I can imagine what you are thinking as you read that title – “well duh, of course I have been in love.”  I realize that.  We have been in love with our – 1st grade teacher, the red-headed girl on the playground, the new student sitting across from us in our freshman college class, or the attractive out-going co-worker.  Most all have experienced those stomach butterflies, the sweaty palms, or the tingles up our spine.  We have been in love.

That was an easy question with an easy answer.  But let me ask you a little tougher question – Do you know how to love?  Hmm.  That one makes us ponder a little more.  Fashion designer Diane Von Furstenberg made the following statement – “I have been in love many times, but I know now that being in love does not always mean you know how to love.”  What a revealing statement that is also probably true of most of us.
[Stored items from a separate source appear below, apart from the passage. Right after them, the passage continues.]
(* ===== verification/Reconciliation.v ===== *)
(** * Reconciling open runs with what is left of them

    A run whose every shard finished while nobody watched is closed by
    [Reconcile]; a run that lost its engines is closed by
    [ReconcileAbandoned] once it is old enough. *)
From S2P Require Import Prelude Errors LoadProfile Execution.
From S2P Require Import RunTable Store Cluster Lifecycle LifecycleFacts.

Section reconciling.
Context {C H : Type} `{!Scheduler C} `{!Metrics H} `{!MetricsLaws H}.
Context (now : time).
Implicit Types w : World C H.
Local Abbreviation runs w := (st_runs (w_store w)).

(** Every planned shard of the execution has left an orphaned completion. *)
Definition covered (e : Z) (s : Store) : Prop :=
  OrphanCompletions e (st_runs s) ≠ [] ∧ LoadProfileFor e s ≠ [] ∧
  ∀ ep i, ep ∈ LoadProfileFor e s → 0 <= i < Engines ep →
    ∃ oc, oc ∈ OrphanCompletions e (st_runs s) ∧
          oc_ScenarioID oc = ScenarioID ep ∧ oc_ShardIndex oc = i.

Lemma elem_of_shards_of i n : i ∈ shards_of n ↔ 0 <= i < n.
Proof using.
  unfold shards_of. rewrite list_elem_of_fmap. split.
  - intros (k & -> & Hk%elem_of_seq). lia.
  - intros Hi. exists (Z.to_nat i). rewrite elem_of_seq. lia.
Qed.

Lemma orphansCoverProfile_iff os profile :
  orphansCoverProfile os profile = true ↔
  profile ≠ [] ∧ ∀ ep i, ep ∈ profile → 0 <= i < Engines ep →
    ∃ oc, oc ∈ os ∧ oc_ScenarioID oc = ScenarioID ep ∧ oc_ShardIndex oc = i.
Proof using.
  unfold orphansCoverProfile. rewrite andb_true_iff, bool_decide_eq_true, forallb_forall.
  assert (0 < Z.of_nat (length profile) ↔ profile ≠ []) as ->.
  { destruct profile; simpl; split; [lia|done|done|lia]. }
  split.
  - intros [Hall Hne]. split; [done|]. intros ep i Hep%list_elem_of_In Hi%elem_of_shards_of.
    specialize (Hall ep Hep). rewrite forallb_forall in Hall.
    specialize (Hall i (proj1 (list_elem_of_In _ _) Hi)).
    apply bool_decide_eq_true in Hall. rewrite elem_of_list_to_set, list_elem_of_fmap in Hall.
    destruct Hall as (oc & [= -> ->] & ?). eauto.
  - intros [Hne Hall]. split; [|done]. intros ep Hep%list_elem_of_In. apply forallb_forall.
    intros i Hi%list_elem_of_In%elem_of_shards_of. apply bool_decide_eq_true.
    rewrite elem_of_list_to_set, list_elem_of_fmap.
    destruct (Hall ep i Hep Hi) as (oc & ? & <- & <-). eauto.
Qed.

#[global] Instance covered_dec e s : Decision (covered e s).
Proof using.
  destruct (decide (OrphanCompletions e (st_runs s) = [])) as [E|E].
  { right. by intros [? _]. }
  destruct (orphansCoverProfile (OrphanCompletions e (st_runs s)) (LoadProfileFor e s)) eqn:Hc.
  - left. split; [done|]. by apply orphansCoverProfile_iff.
  - right. intros (_ & Hc'%orphansCoverProfile_iff). congruence.
Defined.

(** What neither pass changes, as far as coverage is concerned. *)
Definition same_cover (w w' : World C H) : Prop :=
  st_catalog (w_store w') = st_catalog (w_store w) ∧ orphans (runs w') = orphans (runs w).
#[global] Instance same_cover_po : PreOrder same_cover.
Proof using. split; [by split|]. intros w1 w2 w3 [? ?] [? ?]. split; congruence. Qed.

Lemma same_cover_iff w w' e : same_cover w w' → covered e (w_store w') ↔ covered e (w_store w).
Proof using.
  intros [E1 E2]. unfold covered, LoadProfileFor, OrphanCompletions. by rewrite E1, E2.
Qed.

(** Finalising then stopping a run. *)
Lemma finalize_stop e r (m : M (Store * H) error unit) w w' :
  (∀ s h, finalize_frame now e r s (m (s, h)).2.1) →
  (_ ← on_metrics m; upd_runs (StopRun now e)) w = (Ok tt, w') →
  same_cover w w' ∧
  ∀ e', CurrentRun e' (runs w') = if decide (e' = e) then None else CurrentRun e' (runs w).
Proof using.
  intros Hm ([] & w1 & H1 & H2)%bind_Ok. unfold on_metrics in H1.
  pose proof (Hm (w_store w) (w_metrics w)) as Hf.
  destruct (m (w_store w, w_metrics w)) as [res [s h]]. injection H1 as -> <-.
  injection H2 as <-. simpl in *. destruct (ff_runs _ _ _ _ _ Hf) as [Hr|[_ Hr]];
    (split; [split; [apply (ff_catalog _ _ _ _ _ Hf)|simpl; by rewrite Hr, ?StopRun_orphans]|]);
    intros e'; simpl; rewrite Hr; unfold CurrentRun; rewrite !StopRun_current;
    by repeat case_decide.
Qed.

Lemma reconcile_one_spec o w w' :
  reconcile_one now o w = (Ok tt, w') →
  same_cover w w' ∧
  ∀ e, CurrentRun e (runs w') =
    if decide (e = or_ExecutionID o ∧ covered e (w_store w)) then None else CurrentRun e (runs w).
Proof using Scheduler0 MetricsLaws0.
  assert (¬ covered (or_ExecutionID o) (w_store w) → ∀ e, CurrentRun e (runs w) =
    if decide (e = or_ExecutionID o ∧ covered e (w_store w)) then None
    else CurrentRun e (runs w)) as Hnot.
  { intros Hn e. rewrite decide_False; [done|]. by intros [-> ?]. }
  unfold reconcile_one. intros (os & w0 & [= <- <-] & H1)%bind_Ok.
  destruct (bool_decide_reflect (OrphanCompletions (or_ExecutionID o) (runs w) = [])) as [Ho|Ho].
  { injection H1 as <-. split; [done|]. apply Hnot. by intros [? _]. }
  apply bind_Ok in H1 as (pr & w0 & [= <- <-] & H1).
  destruct (orphansCoverProfile _ _) eqn:Hc; cbn [negb] in H1.
  - apply finalize_stop with (r := or_RunID o) in H1 as [Hs Hcur];
      [|intros; apply finalize_orphaned_ok].
    split; [done|]. intros e. rewrite Hcur. destruct (decide (e = or_ExecutionID o)) as [->|Hne].
    + rewrite decide_True; [done|]. split; [done|]. split; [done|]. by apply orphansCoverProfile_iff.
    + rewrite decide_False; [done|]. by intros [? _].
  - injection H1 as <-. split; [done|]. apply Hnot.
    intros (_ & Hc'%orphansCoverProfile_iff). congruence.
Qed.

Lemma reconcile_loop_spec l w w' :
  for_each l (reconcile_one now) w = (Ok tt, w') →
  ∀ e, CurrentRun e (runs w') =
    if decide (e ∈ or_ExecutionID <$> l ∧ covered e (w_store w)) then None
    else CurrentRun e (runs w).
Proof using Scheduler0 MetricsLaws0.
  revert w. induction l as [|o l IH]; intros w; cbn [for_each].
  { intros [= <-] e. rewrite decide_False; [done|]. by intros [?%elem_of_nil _]. }
  intros ([] & w1 & [Hs Hone]%reconcile_one_spec & Hrest)%bind_Ok e.
  rewrite (IH w1 Hrest e), (Hone e), fmap_cons.
  pose proof (same_cover_iff w w1 e Hs) as Hiff.
  repeat case_decide; rewrite ?elem_of_cons in *; tauto.
Qed.

Lemma OpenRuns_complete e t : e ∈ or_ExecutionID <$> OpenRuns t ↔ is_Some (CurrentRun e t).
Proof using.
  unfold OpenRuns. rewrite merge_sort_Permutation, <- list_fmap_compose.
  rewrite list_elem_of_fmap. split.
  - intros ([e' r] & -> & Hin%elem_of_map_to_list). by exists r.
  - intros [r Hr]. exists (e, r). split; [done|]. by apply elem_of_map_to_list.
Qed.

(** A reconciliation pass that completes closes exactly the open runs every
    planned shard of which finished unobserved: a run with a shard still out,
    or with nothing recorded, stays open, and nothing new is opened. *)
Theorem reconcile_closes_covered w w' :
  Reconcile now w = (Ok tt, w') →
  ∀ e, CurrentRun e (runs w') =
    if decide (covered e (w_store w)) then None else CurrentRun e (runs w).
Proof using Scheduler0 MetricsLaws0.
  unfold Reconcile. intros (l & w0 & [= <- <-] & Hl)%bind_Ok e.
  rewrite (reconcile_loop_spec _ _ _ Hl e).
  repeat case_decide; rewrite ?OpenRuns_complete in *; try tauto.
  apply eq_None_not_Some. tauto.
Qed.

(** ** Abandoned runs *)
Lemma abandon_one_spec after o w b w' :
  abandon_one now after o w = (Ok b, w') →
  (b = true → after <= time_Sub now (or_StartedTime o)) ∧
  ∀ e, CurrentRun e (runs w') =
    if decide (b = true ∧ e = or_ExecutionID o) then None else CurrentRun e (runs w).
Proof using MetricsLaws0.
  assert (∀ w1 w2, w_store w2 = w_store w1 → (false = true → after <= time_Sub now (or_StartedTime o)) ∧
    ∀ e, CurrentRun e (runs w2) = if decide (false = true ∧ e = or_ExecutionID o) then None
      else CurrentRun e (runs w1)) as Hkeep.
  { intros w1 w2 E. split; [done|]. intros e. rewrite decide_False by (by intros [? _]). by rewrite E. }
  unfold abandon_one.
  destruct (bool_decide_reflect (time_Sub now (or_StartedTime o) < after)) as [|Hold].
  { intros [= <- <-]. by apply Hkeep. }
  assert (∀ m : M (World C H) error unit, (∀ w1, (_ ← m; mret true) w = (Ok b, w1) →
    m w = (Ok tt, w1) ∧ b = true)) as Hret.
  { intros m w1 ([] & w2 & Hm & [= <- <-])%bind_Ok. done. }
  intros (rep & w0 & [= <- <-] & H1)%bind_Ok.
  destruct (HasReport _ _) as [[]|er].
  - apply Hret in H1 as [[= <-] ->]. split; [lia|]. intros e. simpl. unfold CurrentRun.
    rewrite StopRun_current. repeat case_decide; tauto.
  - destruct er; try done. apply bind_Ok in H1 as (cl & w1 & Hcl & H1).
    assert (w1 = w) as ->.
    { unfold attempt, try_store, ask in Hcl. by injection Hcl. }
    destruct cl as [coll|[]]; try done; [|injection H1 as <- <-; by apply Hkeep].
    apply bind_Ok in H1 as (pr & w0 & [= <- <-] & H1).
    apply bind_Ok in H1 as (st & w1 & Hst & H1).
    pose proof (store_status coll (or_ExecutionID o)
      (planRefs (LoadProfileFor (or_ExecutionID o) (w_store w))) w) as Hsame.
    rewrite Hst in Hsame. unfold same_store in Hsame. simpl in Hsame.
    destruct (0 <? es_PoolSize st); [injection H1 as <- <-; by apply Hkeep|].
    apply bind_Ok in H1 as ([] & w2 & H2 & H3). apply bind_Ok in H3 as ([] & w3 & H3 & [= <- <-]).
    destruct (finalize_stop (or_ExecutionID o) (or_RunID o) (Finalize now (or_ExecutionID o)
      (or_RunID o)) w1 w3) as [_ Hcur]; [intros; apply finalize_ok|apply bind_Ok; eauto|].
    split; [lia|]. intros e. rewrite Hcur, Hsame. repeat case_decide; tauto.
Qed.

Lemma abandon_loop_spec after l closed w out w' :
  abandon_loop now after l closed w = (Ok out, w') →
  ∃ new, out = closed ++ new ∧ new ⊆ l ∧
    (∀ o, o ∈ new → after <= time_Sub now (or_StartedTime o)) ∧
    ∀ e, CurrentRun e (runs w') =
      if decide (e ∈ or_ExecutionID <$> new) then None else CurrentRun e (runs w).
Proof using MetricsLaws0.
  revert closed w. induction l as [|o l IH]; intros closed w; cbn [abandon_loop].
  { intros [= <- <-]. exists []. rewrite app_nil_r. split_and!; [done|done|set_solver|].
    intros e. by rewrite decide_False by apply not_elem_of_nil. }
  intros (b & w1 & [Hage Hone]%abandon_one_spec & (new & -> & Hsub & Hold & Hcur)%IH)%bind_Ok.
  exists (if b then o :: new else new). destruct b.
  - rewrite <- app_assoc. split_and!; [done|set_solver|set_solver|]. intros e.
    rewrite Hcur, Hone, fmap_cons. repeat case_decide; rewrite ?elem_of_cons in *; tauto.
  - split_and!; [done|set_solver|done|]. intros e. rewrite Hcur, Hone.
    repeat case_decide; naive_solver.
Qed.

(** A sweep for abandoned runs that completes reports exactly what it
    closed: every run it reports was open, at least [after] old, and is closed
    now; every other execution's run is as it was.  With a non-positive
    [after] the sweep is off and closes nothing. *)
Theorem abandoned_sweep_exact after w closed w' :
  ReconcileAbandoned now after w = (Ok closed, w') →
  (∀ o, o ∈ closed → 0 < after <= time_Sub now (or_StartedTime o) ∧ o ∈ OpenRuns (runs w)) ∧
  ∀ e, CurrentRun e (runs w') =
    if decide (e ∈ or_ExecutionID <$> closed) then None else CurrentRun e (runs w).
Proof using MetricsLaws0.
  unfold ReconcileAbandoned. destruct (Z.leb_spec after 0).
  { intros [= <- <-]. split; [set_solver|]. intros e.
    by rewrite decide_False by apply not_elem_of_nil. }
  intros (l & w0 & [= <- <-] & (new & -> & Hsub & Hold & Hcur)%abandon_loop_spec)%bind_Ok.
  split; [|done]. intros o Ho. split; [split; [lia|by apply Hold]|by apply Hsub].
Qed.
End reconciling.

(** ** On the live system: both engines of execution 4 finish unobserved. *)
Definition orphan (shard : Z) : OrphanCompletion := mkOrphan 4 2 shard (Some 0) 150.
Definition orphaned : World FakeScheduler unit :=
  set_store (set_runs (RecordOrphanCompletion (orphan 0) (RecordOrphanCompletion (orphan 1)
    (st_runs (w_store running_world)))) (w_store running_world)) running_world.
Definition reconciled : World FakeScheduler unit := (Reconcile 300 orphaned).2.

Lemma reconcile_closes_covered_witness :
  Reconcile 300 orphaned = (Ok tt, reconciled) ∧
  CurrentRun 4 (st_runs (w_store reconciled)) = None.
Proof.
  assert (Reconcile 300 orphaned = (Ok tt, reconciled)) as Hr by (vm_compute; reflexivity).
  split; [exact Hr|]. rewrite (reconcile_closes_covered 300 orphaned reconciled Hr 4).
  vm_compute. reflexivity.
Defined.

Definition engines_gone : World FakeScheduler unit :=
  mkWorld (w_store running_world) NewScheduler NewObjectStore tt.
Lemma abandoned_sweep_exact_witness :
  ReconcileAbandoned 5000 60 engines_gone =
    (Ok [mkOpenRun 4 1 100], (ReconcileAbandoned 5000 60 engines_gone).2) ∧
  CurrentRun 4 (st_runs (w_store (ReconcileAbandoned 5000 60 engines_gone).2)) = None.
Proof.
  assert (ReconcileAbandoned 5000 60 engines_gone =
    (Ok [mkOpenRun 4 1 100], (ReconcileAbandoned 5000 60 engines_gone).2)) as Hr
    by (vm_compute; reflexivity).
  split; [exact Hr|].
  rewrite (proj2 (abandoned_sweep_exact 5000 60 engines_gone _ _ Hr) 4).
  vm_compute. reflexivity.
Defined.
Feeling goose bumps when someone walks into a room is easy.  Getting chicken soup for your crabby spouse, who looks like a train wreck, in bed, while fighting the flu – now that is another matter.  But that is a much more realistic picture of what love looks like.  When we said, “I do” for better for worse, for richer for poorer, in sickness and in health – we vowed to “love” because it is not nearly as easy.

Whether your mate is sick or whether he or she is simply biting your head after a difficult day, “love” is required.  It is easy to recall moments of “in love.”  Yet I wonder how readily we remember difficult times when we simply “loved?”  Here is an opportunity – the next time your spouse is less than pleasant, I encourage you to practice “love.”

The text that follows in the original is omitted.